[Collected data entries]
------------------------------------------------------------------------

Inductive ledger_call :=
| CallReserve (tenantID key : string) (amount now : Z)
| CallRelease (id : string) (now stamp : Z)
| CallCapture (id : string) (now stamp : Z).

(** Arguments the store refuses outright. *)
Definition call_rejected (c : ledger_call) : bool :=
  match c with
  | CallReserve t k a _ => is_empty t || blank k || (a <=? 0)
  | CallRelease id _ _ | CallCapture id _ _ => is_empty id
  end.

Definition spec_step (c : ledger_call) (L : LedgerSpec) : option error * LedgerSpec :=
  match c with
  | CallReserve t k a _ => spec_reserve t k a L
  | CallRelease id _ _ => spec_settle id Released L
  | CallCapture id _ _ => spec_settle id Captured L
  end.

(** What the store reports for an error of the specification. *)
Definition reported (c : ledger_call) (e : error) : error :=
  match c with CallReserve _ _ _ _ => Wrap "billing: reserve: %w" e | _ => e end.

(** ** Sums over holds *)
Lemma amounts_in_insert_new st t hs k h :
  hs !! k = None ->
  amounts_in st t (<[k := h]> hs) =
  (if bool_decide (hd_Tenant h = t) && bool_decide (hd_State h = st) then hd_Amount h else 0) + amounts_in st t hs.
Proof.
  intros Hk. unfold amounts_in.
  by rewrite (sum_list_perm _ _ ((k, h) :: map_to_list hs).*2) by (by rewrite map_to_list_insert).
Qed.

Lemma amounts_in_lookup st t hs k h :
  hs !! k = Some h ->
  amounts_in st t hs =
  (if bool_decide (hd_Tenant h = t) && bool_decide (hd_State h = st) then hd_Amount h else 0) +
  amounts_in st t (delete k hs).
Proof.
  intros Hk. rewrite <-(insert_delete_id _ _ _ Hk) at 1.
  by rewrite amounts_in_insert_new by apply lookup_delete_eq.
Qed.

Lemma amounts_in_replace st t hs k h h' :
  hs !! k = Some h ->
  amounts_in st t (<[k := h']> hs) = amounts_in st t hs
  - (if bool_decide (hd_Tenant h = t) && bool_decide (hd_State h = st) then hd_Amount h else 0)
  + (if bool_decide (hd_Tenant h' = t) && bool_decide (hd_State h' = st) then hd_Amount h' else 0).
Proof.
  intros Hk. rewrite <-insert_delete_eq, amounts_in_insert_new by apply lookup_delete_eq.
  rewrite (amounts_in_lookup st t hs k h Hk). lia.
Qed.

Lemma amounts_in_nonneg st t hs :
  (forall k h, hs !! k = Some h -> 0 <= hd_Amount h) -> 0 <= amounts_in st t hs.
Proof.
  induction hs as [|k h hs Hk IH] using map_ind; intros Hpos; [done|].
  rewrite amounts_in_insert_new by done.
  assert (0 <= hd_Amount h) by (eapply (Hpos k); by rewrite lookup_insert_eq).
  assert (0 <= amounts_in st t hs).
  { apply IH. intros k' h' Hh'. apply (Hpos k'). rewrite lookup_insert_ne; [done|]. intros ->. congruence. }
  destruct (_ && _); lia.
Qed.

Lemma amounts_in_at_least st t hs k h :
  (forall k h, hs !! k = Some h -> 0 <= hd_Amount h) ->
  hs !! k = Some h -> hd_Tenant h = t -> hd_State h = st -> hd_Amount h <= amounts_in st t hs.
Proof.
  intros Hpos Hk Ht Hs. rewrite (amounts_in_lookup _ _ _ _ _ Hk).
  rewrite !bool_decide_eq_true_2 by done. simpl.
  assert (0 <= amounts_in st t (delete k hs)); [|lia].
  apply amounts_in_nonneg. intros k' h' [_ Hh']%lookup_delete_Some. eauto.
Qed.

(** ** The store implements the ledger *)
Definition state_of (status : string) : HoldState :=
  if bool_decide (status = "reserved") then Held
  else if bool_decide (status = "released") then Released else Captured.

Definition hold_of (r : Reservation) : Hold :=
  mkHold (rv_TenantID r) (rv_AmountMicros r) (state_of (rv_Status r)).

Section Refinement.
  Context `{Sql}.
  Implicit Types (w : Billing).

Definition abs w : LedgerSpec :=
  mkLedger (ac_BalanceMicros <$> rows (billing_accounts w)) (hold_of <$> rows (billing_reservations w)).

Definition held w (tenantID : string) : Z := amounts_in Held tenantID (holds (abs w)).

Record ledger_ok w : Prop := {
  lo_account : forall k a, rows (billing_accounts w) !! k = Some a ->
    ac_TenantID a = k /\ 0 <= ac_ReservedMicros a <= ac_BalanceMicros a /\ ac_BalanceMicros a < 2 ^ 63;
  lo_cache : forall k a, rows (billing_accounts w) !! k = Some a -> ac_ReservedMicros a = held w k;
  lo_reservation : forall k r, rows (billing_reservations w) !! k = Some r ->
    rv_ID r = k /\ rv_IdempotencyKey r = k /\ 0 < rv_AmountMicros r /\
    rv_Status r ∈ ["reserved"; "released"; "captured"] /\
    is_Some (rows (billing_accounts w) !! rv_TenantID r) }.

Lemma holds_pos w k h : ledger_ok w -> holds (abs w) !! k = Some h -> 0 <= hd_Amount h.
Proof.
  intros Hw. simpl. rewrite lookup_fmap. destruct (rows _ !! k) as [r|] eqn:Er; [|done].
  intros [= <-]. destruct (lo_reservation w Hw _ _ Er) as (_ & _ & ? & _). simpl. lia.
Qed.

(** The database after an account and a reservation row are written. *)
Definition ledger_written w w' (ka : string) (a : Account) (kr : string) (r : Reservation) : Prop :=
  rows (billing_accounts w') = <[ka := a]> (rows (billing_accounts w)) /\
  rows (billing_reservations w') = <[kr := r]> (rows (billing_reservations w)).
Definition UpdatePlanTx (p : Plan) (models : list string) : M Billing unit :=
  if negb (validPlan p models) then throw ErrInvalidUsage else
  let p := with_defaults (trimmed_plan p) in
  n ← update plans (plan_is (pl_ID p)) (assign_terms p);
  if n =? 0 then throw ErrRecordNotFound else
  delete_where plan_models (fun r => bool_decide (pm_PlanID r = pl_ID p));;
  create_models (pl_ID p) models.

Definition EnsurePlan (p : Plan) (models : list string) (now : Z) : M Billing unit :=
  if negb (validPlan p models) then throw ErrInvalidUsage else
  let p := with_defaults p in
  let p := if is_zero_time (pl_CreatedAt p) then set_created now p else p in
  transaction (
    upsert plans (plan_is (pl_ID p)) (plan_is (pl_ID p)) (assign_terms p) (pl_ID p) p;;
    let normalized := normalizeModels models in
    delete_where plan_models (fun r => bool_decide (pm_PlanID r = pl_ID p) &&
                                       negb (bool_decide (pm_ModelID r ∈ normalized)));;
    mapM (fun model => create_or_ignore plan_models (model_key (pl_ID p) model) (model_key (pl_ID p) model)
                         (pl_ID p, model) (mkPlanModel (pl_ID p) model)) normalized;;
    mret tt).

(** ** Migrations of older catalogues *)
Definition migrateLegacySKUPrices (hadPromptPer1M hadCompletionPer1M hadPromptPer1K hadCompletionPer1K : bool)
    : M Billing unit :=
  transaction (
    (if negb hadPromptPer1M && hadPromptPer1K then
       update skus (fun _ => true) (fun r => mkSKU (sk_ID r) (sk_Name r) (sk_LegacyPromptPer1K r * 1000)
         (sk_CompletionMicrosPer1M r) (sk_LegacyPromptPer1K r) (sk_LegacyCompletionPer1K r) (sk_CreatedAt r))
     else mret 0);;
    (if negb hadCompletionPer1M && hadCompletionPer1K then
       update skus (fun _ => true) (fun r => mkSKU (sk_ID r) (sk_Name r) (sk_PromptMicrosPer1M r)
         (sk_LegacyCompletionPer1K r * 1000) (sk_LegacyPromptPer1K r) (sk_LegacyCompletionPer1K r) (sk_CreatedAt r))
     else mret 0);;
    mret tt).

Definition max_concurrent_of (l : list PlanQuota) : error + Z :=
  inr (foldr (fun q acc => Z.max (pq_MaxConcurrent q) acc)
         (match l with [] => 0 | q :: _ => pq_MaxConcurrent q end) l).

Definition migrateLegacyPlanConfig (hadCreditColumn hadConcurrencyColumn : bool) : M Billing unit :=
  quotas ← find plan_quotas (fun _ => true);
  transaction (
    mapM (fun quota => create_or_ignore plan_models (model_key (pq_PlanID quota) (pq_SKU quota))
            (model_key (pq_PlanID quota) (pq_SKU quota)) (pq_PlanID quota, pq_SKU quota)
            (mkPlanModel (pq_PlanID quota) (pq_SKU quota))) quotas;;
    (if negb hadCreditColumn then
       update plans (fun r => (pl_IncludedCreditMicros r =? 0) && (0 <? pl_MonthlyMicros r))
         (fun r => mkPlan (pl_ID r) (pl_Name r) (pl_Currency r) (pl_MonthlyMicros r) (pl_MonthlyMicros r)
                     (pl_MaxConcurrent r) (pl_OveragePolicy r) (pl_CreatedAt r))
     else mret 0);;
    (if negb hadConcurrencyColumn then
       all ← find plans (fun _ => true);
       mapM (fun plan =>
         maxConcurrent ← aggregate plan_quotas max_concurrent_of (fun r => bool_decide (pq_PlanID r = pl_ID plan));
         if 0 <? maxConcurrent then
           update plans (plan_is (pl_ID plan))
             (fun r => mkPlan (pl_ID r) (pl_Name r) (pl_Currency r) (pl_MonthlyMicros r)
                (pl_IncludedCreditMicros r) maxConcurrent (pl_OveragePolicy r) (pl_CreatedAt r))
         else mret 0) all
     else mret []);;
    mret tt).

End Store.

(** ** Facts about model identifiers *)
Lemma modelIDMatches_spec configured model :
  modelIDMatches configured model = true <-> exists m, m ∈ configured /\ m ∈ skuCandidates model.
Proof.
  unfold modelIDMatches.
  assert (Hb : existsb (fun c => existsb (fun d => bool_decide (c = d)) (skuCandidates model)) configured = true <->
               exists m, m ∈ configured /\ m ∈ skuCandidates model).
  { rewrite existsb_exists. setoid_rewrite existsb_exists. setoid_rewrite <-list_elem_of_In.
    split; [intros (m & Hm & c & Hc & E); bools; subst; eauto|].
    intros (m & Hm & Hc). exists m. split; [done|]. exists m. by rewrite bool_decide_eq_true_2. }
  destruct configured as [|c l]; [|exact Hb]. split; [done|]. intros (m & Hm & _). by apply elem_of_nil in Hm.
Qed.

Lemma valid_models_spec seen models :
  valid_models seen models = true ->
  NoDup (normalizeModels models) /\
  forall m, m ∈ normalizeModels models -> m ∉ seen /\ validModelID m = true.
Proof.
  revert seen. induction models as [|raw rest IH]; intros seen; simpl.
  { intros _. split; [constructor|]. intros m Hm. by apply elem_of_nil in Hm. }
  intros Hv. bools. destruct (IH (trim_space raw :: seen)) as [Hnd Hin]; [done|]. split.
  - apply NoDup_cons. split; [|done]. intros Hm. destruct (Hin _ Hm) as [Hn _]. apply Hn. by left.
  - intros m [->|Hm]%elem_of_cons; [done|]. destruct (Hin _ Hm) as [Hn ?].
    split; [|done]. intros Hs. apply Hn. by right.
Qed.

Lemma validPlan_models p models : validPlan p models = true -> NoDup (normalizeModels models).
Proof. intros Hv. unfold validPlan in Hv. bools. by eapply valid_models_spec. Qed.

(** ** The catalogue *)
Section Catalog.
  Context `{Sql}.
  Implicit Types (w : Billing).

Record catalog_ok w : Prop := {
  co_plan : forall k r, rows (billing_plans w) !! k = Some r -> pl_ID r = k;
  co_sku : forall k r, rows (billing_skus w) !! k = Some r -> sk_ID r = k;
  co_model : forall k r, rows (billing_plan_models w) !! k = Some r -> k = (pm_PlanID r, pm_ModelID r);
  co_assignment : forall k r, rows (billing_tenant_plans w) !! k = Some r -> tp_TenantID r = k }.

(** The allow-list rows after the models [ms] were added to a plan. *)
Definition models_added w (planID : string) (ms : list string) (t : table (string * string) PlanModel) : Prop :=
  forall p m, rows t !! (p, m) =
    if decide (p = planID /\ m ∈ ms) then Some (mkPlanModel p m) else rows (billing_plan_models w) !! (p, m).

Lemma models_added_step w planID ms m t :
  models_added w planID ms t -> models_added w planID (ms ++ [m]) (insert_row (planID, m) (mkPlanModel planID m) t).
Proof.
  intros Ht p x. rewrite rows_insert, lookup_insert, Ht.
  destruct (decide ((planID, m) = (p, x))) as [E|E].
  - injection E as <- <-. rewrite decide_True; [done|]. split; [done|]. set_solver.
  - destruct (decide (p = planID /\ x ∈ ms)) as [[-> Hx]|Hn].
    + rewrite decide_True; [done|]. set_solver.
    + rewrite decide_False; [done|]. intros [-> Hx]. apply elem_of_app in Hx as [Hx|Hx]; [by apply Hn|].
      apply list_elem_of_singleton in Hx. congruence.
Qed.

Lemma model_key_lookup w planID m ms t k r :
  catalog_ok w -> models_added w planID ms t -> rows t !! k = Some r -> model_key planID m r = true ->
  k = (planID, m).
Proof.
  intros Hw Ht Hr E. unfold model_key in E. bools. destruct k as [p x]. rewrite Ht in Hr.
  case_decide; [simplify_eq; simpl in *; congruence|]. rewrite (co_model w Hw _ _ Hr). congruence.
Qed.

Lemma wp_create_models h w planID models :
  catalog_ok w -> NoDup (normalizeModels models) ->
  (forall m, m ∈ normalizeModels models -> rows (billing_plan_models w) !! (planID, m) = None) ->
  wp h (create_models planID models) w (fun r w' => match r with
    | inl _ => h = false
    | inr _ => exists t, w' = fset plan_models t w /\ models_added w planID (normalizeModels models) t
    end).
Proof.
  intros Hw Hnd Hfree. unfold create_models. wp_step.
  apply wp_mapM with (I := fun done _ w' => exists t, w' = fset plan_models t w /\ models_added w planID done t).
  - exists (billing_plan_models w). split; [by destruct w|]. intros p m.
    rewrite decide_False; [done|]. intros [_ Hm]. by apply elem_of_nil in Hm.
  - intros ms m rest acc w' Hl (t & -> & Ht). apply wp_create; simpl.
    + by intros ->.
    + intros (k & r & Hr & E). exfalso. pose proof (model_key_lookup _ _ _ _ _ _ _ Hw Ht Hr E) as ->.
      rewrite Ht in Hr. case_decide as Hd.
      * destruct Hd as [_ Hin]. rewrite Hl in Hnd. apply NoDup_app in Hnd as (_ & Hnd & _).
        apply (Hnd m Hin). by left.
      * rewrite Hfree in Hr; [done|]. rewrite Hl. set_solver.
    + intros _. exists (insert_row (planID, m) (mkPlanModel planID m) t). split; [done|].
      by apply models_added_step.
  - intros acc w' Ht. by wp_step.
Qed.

------------------------------------------------------------------------

◆ What to do
Repeat only what lies between the first line of the data and the line containing "id Released L", both of those lines included, exactly as it stands.

◆ Response to this task
Inductive ledger_call :=
| CallReserve (tenantID key : string) (amount now : Z)
| CallRelease (id : string) (now stamp : Z)
| CallCapture (id : string) (now stamp : Z).

(** Arguments the store refuses outright. *)
Definition call_rejected (c : ledger_call) : bool :=
  match c with
  | CallReserve t k a _ => is_empty t || blank k || (a <=? 0)
  | CallRelease id _ _ | CallCapture id _ _ => is_empty id
  end.

Definition spec_step (c : ledger_call) (L : LedgerSpec) : option error * LedgerSpec :=
  match c with
  | CallReserve t k a _ => spec_reserve t k a L
  | CallRelease id _ _ => spec_settle id Released L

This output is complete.